WORK REQUIRED:
Begin at the top of the listing below. Write each line out exactly, ending with the line that holds "[rewrite andb_true_iff, !Nat.leb_le;".

EXTRACTED DATA:

= = = = =

(** ** An instance of the texts: dotted decimal, and eight groups of four
    hexadecimal digits *)

Definition text4 (b : list Z) : list Z := join (decimal <$> b) 46.
Definition parse4 (s : list Z) : option (list Z) :=
  let fs := split s 46 in
  if (length fs =? 4)%nat then mapM (λ f, StringToNumber (IT false 8) f 10) fs else None.

Fixpoint pairs (b : list Z) : list (list Z) := match b with x :: y :: b => [x; y] :: pairs b | _ => [] end.
Definition text6 (b : list Z) : list Z := join (hex_text 0 <$> pairs b) 58.
Definition parse_group (f : list Z) : option (list Z) :=
  match hex_decode [0; 0] f with Val (2, g) => Some g | _ => None end.
Definition parse6 (s : list Z) : option (list Z) := mjoin <$> mapM parse_group (split s 58).

Lemma join_free d x fs : x ≠ d → Forall (λ f, x ∉ f) fs → x ∉ join fs d.
Proof.
  intros Hx. destruct fs as [|f fs]; [intros; set_solver|]. intros [Hf Hfs]%Forall_cons. rewrite join_cons.
  induction Hfs as [|g fs Hg Hfs IH]; [rewrite fmap_nil; cbn; by rewrite app_nil_r|].
  rewrite mjoin_step. rewrite not_elem_of_app in *. set_solver.
Qed.

Lemma join_Forall (P : Z → Prop) d fs : P d → Forall (Forall P) fs → Forall P (join fs d).
Proof.
  intros Hd. destruct fs as [|f fs]; [by constructor|]. intros [Hf Hfs]%Forall_cons. rewrite join_cons. apply Forall_app. split; [done|].
  clear Hf. induction Hfs as [|g fs Hg Hfs IH]; [constructor|]. rewrite mjoin_step. constructor; [done|]. by apply Forall_app.
Qed.

Lemma byte_decimal x : byte_ok x → all_digits (decimal x) ∧ (1 ≤ length (decimal x) ≤ 3)%nat ∧ StringToNumber (IT false 8) (decimal x) 10 = Some x.
Proof.
  intros Hx. unfold byte_ok in Hx. destruct (decimal_port x ltac:(lia)) as [Hd _]. split_and!; [done|..].
  1,2: cut (((1 <=? length (decimal x)) && (length (decimal x) <=? 3))%nat = true);
    [rewrite andb_true_iff, !Nat.leb_le; lia|revert x Hx Hd; intros x Hx _; revert x Hx; apply (below_forall 256); vm_compute; reflexivity].
  apply StringToNumber_exact; [cbn; lia|]. split; [apply decimal_spec; lia|unfold t_lowest, t_max; cbn; lia].
Qed.

Lemma text4_parse b : length b = 4%nat → bytes_ok b → parse4 (text4 b) = Some b.
Proof.
  intros Hl Hb. unfold parse4, text4. rewrite split_spec.
  assert (fields_from 46 [] (join (decimal <$> b) 46) = decimal <$> b) as ->.
  { destruct b as [|x b]; [done|]. rewrite fmap_cons, join_cons. apply split_joined. rewrite <- fmap_cons.
    apply Forall_fmap. eapply Forall_impl; [exact Hb|]. intros y Hy. apply digits_free; [apply (byte_decimal y Hy)|lia]. }
  rewrite length_fmap, Hl. cbn match. apply mapM_Some_2, Forall2_fmap_l, Forall_Forall2_diag.
  eapply Forall_impl; [exact Hb|]. intros x Hx. apply (byte_decimal x Hx).
Qed.

Lemma hexc_char h : 0 ≤ h < 16 → 48 ≤ hexc h ≤ 57 ∨ 97 ≤ hexc h ≤ 102.
Proof. unfold hexc. intros H. destruct (Z.ltb_spec h 10); lia. Qed.

(** A group of two bytes: its text, its characters, and what is read. *)
Lemma group_text x y : byte_ok x → byte_ok y →
  Forall (λ c, 48 ≤ c ≤ 57 ∨ 97 ≤ c ≤ 102) (hex_text 0 [x; y]) ∧ length (hex_text 0 [x; y]) = 4%nat ∧
  parse_group (hex_text 0 [x; y]) = Some [x; y].
Proof.
  unfold byte_ok. intros Hx Hy. split_and!; [|done|].
  - change (hex_text 0 [x; y]) with [hexc (x / 16); hexc (x `mod` 16); hexc (y / 16); hexc (y `mod` 16)].
    rewrite !Forall_cons. split_and!; [apply hexc_char; div_solve..|constructor].
  - unfold parse_group, hex_decode. rewrite hex_decode_loop_of.
    assert (bytes_ok [x; y]) as Hb by (apply Forall_cons; split; [done|]; apply Forall_cons; split; [done|constructor]). pose proof (hex_text_reads 0 [x; y] Hb) as Hr.
    rewrite (hex_reads_room 0 _ _ Hr). cbn [length]. change ((_ =? 0) || _) with false. cbn match.
    pose proof (hex_decode_complete 0 _ _ Hr 4 [] [] [0; 0] ltac:(cbn; lia) ltac:(cbn; lia)) as E.
    change (hex_decode_loop 4 ([] ++ hex_text 0 [x; y]) (Z.of_nat (length ([] ++ hex_text 0 [x; y]))) 0 (Z.of_nat (length (A:=Z) [])) (Z.of_nat (length (A:=Z) [])) ([] ++ [0; 0]))
      with (hex_decode_loop (length (hex_text 0 [x; y])) (hex_text 0 [x; y]) (Z.of_nat (length (hex_text 0 [x; y]))) 0 0 0 [0; 0]) in E.
    by rewrite E.
Qed.

Lemma pairs_ok b : bytes_ok b → Forall (λ g, ∃ x y, g = [x; y] ∧ byte_ok x ∧ byte_ok y) (pairs b).
Proof.
  revert b. fix IH 1. intros [|x [|y b]] Hb; [constructor..|]. cbn [pairs].
  apply Forall_cons in Hb as [Hx [Hy Hb]%Forall_cons]. constructor; [by exists x, y|by apply IH].
Qed.

Lemma text6_chars b : bytes_ok b → Forall (λ c, 48 ≤ c ≤ 57 ∨ 97 ≤ c ≤ 102 ∨ c = 58) (text6 b).
Proof.
  intros Hb. apply join_Forall; [lia|]. apply Forall_fmap. eapply Forall_impl; [by apply pairs_ok|].
  intros g (x & y & -> & Hx & Hy). eapply Forall_impl; [apply (group_text x y Hx Hy)|]. cbn. lia.
Qed.

Lemma text6_parse b : length b = 16%nat → bytes_ok b → parse6 (text6 b) = Some b.
Proof.
  intros Hl Hb. unfold parse6, text6. rewrite split_spec. pose proof (pairs_ok b Hb) as Hp.
  assert (mjoin (pairs b) = b ∧ pairs b ≠ []) as [Hj Hne] by (do 16 (destruct b as [|? b]; [done|]); by destruct b).
  assert (fields_from 58 [] (join (hex_text 0 <$> pairs b) 58) = hex_text 0 <$> pairs b) as ->.
  { destruct (pairs b) as [|g gs]; [done|]. rewrite fmap_cons, join_cons. apply split_joined. rewrite <- fmap_cons.
    apply Forall_fmap. eapply Forall_impl; [exact Hp|]. intros g' (x & y & -> & Hx & Hy) Hin.
    destruct (group_text x y Hx Hy) as (Hc & _ & _). rewrite Forall_forall in Hc. apply Hc in Hin. lia. }
  assert (mapM parse_group (hex_text 0 <$> pairs b) = Some (pairs b)) as ->; [|cbn; by rewrite Hj].
  apply mapM_Some_2, Forall2_fmap_l, Forall_Forall2_diag. eapply Forall_impl; [exact Hp|].
  intros g (x & y & -> & Hx & Hy). apply (group_text x y Hx Hy).
Qed.

Definition plain_ntop (af : Z) (b : list Z) : list Z := if af =? AF_INET6 then text6 b else text4 b.
Definition plain_pton (af : Z) (s : list Z) : option (list Z) := if af =? AF_INET6 then parse6 s else parse4 s.

Lemma text4_chars b : bytes_ok b → Forall (λ c, 48 ≤ c ≤ 57 ∨ c = 46) (text4 b).
Proof.
  intros Hb. apply join_Forall; [lia|]. apply Forall_fmap. eapply Forall_impl; [exact Hb|].
  intros x Hx. eapply Forall_impl; [apply (byte_decimal x Hx)|]. cbn. lia.
Qed.

Lemma text6_parse4 b : bytes_ok b → parse4 (text6 b) = None.
Proof.
  intros Hb. unfold parse4. rewrite split_spec. pose proof (text6_chars b Hb) as Hc.
  assert (46 ∉ text6 b) as Hd by (intros Hin; rewrite Forall_forall in Hc; apply Hc in Hin; lia).
  by rewrite (proj1 (fields_from_field 46 (text6 b) [] Hd)).
Qed.

Lemma length_join4 f0 f1 f2 f3 d :
  length (join [f0; f1; f2; f3] d) = (length f0 + length f1 + length f2 + length f3 + 3)%nat.
Proof. rewrite join_cons, !mjoin_step, fmap_nil. cbn [mjoin list_join]. rewrite app_nil_r. repeat (rewrite length_app; cbn [length]). lia. Qed.

Lemma plain_length af b : (af = AF_INET ∧ length b = 4%nat) ∨ (af = AF_INET6 ∧ length b = 16%nat) → bytes_ok b →
  (0 < length (plain_ntop af b) < 46)%nat.
Proof.
  intros [[-> Hl]|[-> Hl]] Hb; unfold plain_ntop.
  - change (AF_INET =? AF_INET6) with false. cbn match. destruct b as [|p [|q [|r [|s [|]]]]]; try done.
    unfold bytes_ok in Hb. rewrite !Forall_cons in Hb. destruct Hb as (Hp & Hq & Hr & Hs & _). unfold text4.
    change (decimal <$> [p; q; r; s]) with [decimal p; decimal q; decimal r; decimal s]. rewrite length_join4.
    destruct (byte_decimal p Hp) as (_ & ? & _), (byte_decimal q Hq) as (_ & ? & _), (byte_decimal r Hr) as (_ & ? & _),
      (byte_decimal s Hs) as (_ & ? & _). lia.
  - change (AF_INET6 =? AF_INET6) with true. cbn match.
    do 16 (destruct b as [|? b]; [done|]). destruct b; [|done]. vm_compute. lia.
Qed.

#[global] Instance plain_inet : InetText.
Proof.
  refine {| inet_ntop := plain_ntop; inet_pton := plain_pton |}.
  - exact text4_parse.
  - exact text6_parse.
  - intros b _ Hb. by apply text6_parse4.
  - intros af b Hb. unfold plain_ntop. destruct (Z.eqb_spec af AF_INET6) as [->|].
    + eapply Forall_impl; [by apply text6_chars|]. cbn. tauto.
    + eapply Forall_impl; [by apply text4_chars|]. cbn. tauto.
  - exact plain_length.
Defined.

Example socket_address_text_witness : ∃ text,
  sa_ToString true (SA [] (ip_v4 [192; 168; 1; 9]) 5060 0 false) = Val text ∧
  sa_FromString true text sa_clear = Val (true, SA (b#"192.168.1.9") (ip_v4 [192; 168; 1; 9]) 5060 0 true).
Proof.
  apply (proj1 (socket_address_text (H := plain_inet) true 5060 sa_clear ltac:(lia)) (ip_v4 [192; 168; 1; 9])); [|vm_compute; congruence].
  apply valid_v4; [reflexivity|repeat constructor; lia].
Defined.

Example text_demo :
  sa_ToString true (SA [] (ip_v6 in6addr_loopback) 443 0 false) = Val (b#"[0000:0000:0000:0000:0000:0000:0000:0001]:443") ∧
  sa_FromString true (b#"[0000:0000:0000:0000:0000:0000:0000:0001]:443") sa_clear =
    Val (true, SA (b#"0000:0000:0000:0000:0000:0000:0000:0001") (ip_v6 in6addr_loopback) 443 0 true) ∧
  sa_FromString true (b#"host.net:80") sa_clear = Val (true, SA (b#"host.net") ip_unspec 80 0 false).
Proof. split_and!; vm_compute; reflexivity. Qed.

(** ** Texts that go wrong *)

(** An opening bracket without a closing one: success, and nothing changed. *)
Example unclosed_bracket `{InetText} dchk a : sa_FromString dchk (b#"[::1") a = Val (true, a).
Proof. reflexivity. Qed.

(** The empty text: [at] throws. *)
Example empty_text `{InetText} dchk a : sa_FromString dchk [] a = Aborted.
Proof. reflexivity. Qed.

(** A port that does not fit is not refused: it stops a debug build and is cut
    in a release build. *)
Example port_out_of_range :
  sa_FromString true (b#"h:65616") sa_clear = Aborted ∧
  sa_FromString false (b#"h:65616") sa_clear = Val (true, SA (b#"h") ip_unspec 80 0 false).
Proof. split; vm_compute; reflexivity. Qed.

(** The any-address read back from its text is not equal to it: the text became
    its host name. *)
Example any_address_text :
  match sa_FromString true (b#"0.0.0.0:80") sa_clear with
  | Val (true, b) => ip_ b = ip_v4 [0; 0; 0; 0] ∧ sa_eq false b (SA [] (ip_v4 [0; 0; 0; 0]) 80 0 false) = false
  | _ => False
  end.
Proof. vm_compute. done. Qed.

= = = = =

SOLUTION FOR THIS EXERCISE:
(** ** An instance of the texts: dotted decimal, and eight groups of four
    hexadecimal digits *)

Definition text4 (b : list Z) : list Z := join (decimal <$> b) 46.
Definition parse4 (s : list Z) : option (list Z) :=
  let fs := split s 46 in
  if (length fs =? 4)%nat then mapM (λ f, StringToNumber (IT false 8) f 10) fs else None.

Fixpoint pairs (b : list Z) : list (list Z) := match b with x :: y :: b => [x; y] :: pairs b | _ => [] end.
Definition text6 (b : list Z) : list Z := join (hex_text 0 <$> pairs b) 58.
Definition parse_group (f : list Z) : option (list Z) :=
  match hex_decode [0; 0] f with Val (2, g) => Some g | _ => None end.
Definition parse6 (s : list Z) : option (list Z) := mjoin <$> mapM parse_group (split s 58).

Lemma join_free d x fs : x ≠ d → Forall (λ f, x ∉ f) fs → x ∉ join fs d.
Proof.
  intros Hx. destruct fs as [|f fs]; [intros; set_solver|]. intros [Hf Hfs]%Forall_cons. rewrite join_cons.
  induction Hfs as [|g fs Hg Hfs IH]; [rewrite fmap_nil; cbn; by rewrite app_nil_r|].
  rewrite mjoin_step. rewrite not_elem_of_app in *. set_solver.
Qed.

Lemma join_Forall (P : Z → Prop) d fs : P d → Forall (Forall P) fs → Forall P (join fs d).
Proof.
  intros Hd. destruct fs as [|f fs]; [by constructor|]. intros [Hf Hfs]%Forall_cons. rewrite join_cons. apply Forall_app. split; [done|].
  clear Hf. induction Hfs as [|g fs Hg Hfs IH]; [constructor|]. rewrite mjoin_step. constructor; [done|]. by apply Forall_app.
Qed.

Lemma byte_decimal x : byte_ok x → all_digits (decimal x) ∧ (1 ≤ length (decimal x) ≤ 3)%nat ∧ StringToNumber (IT false 8) (decimal x) 10 = Some x.
Proof.
  intros Hx. unfold byte_ok in Hx. destruct (decimal_port x ltac:(lia)) as [Hd _]. split_and!; [done|..].
  1,2: cut (((1 <=? length (decimal x)) && (length (decimal x) <=? 3))%nat = true);
    [rewrite andb_true_iff, !Nat.leb_le; lia|revert x Hx Hd; intros x Hx _; revert x Hx; apply (below_forall 256); vm_compute; reflexivity].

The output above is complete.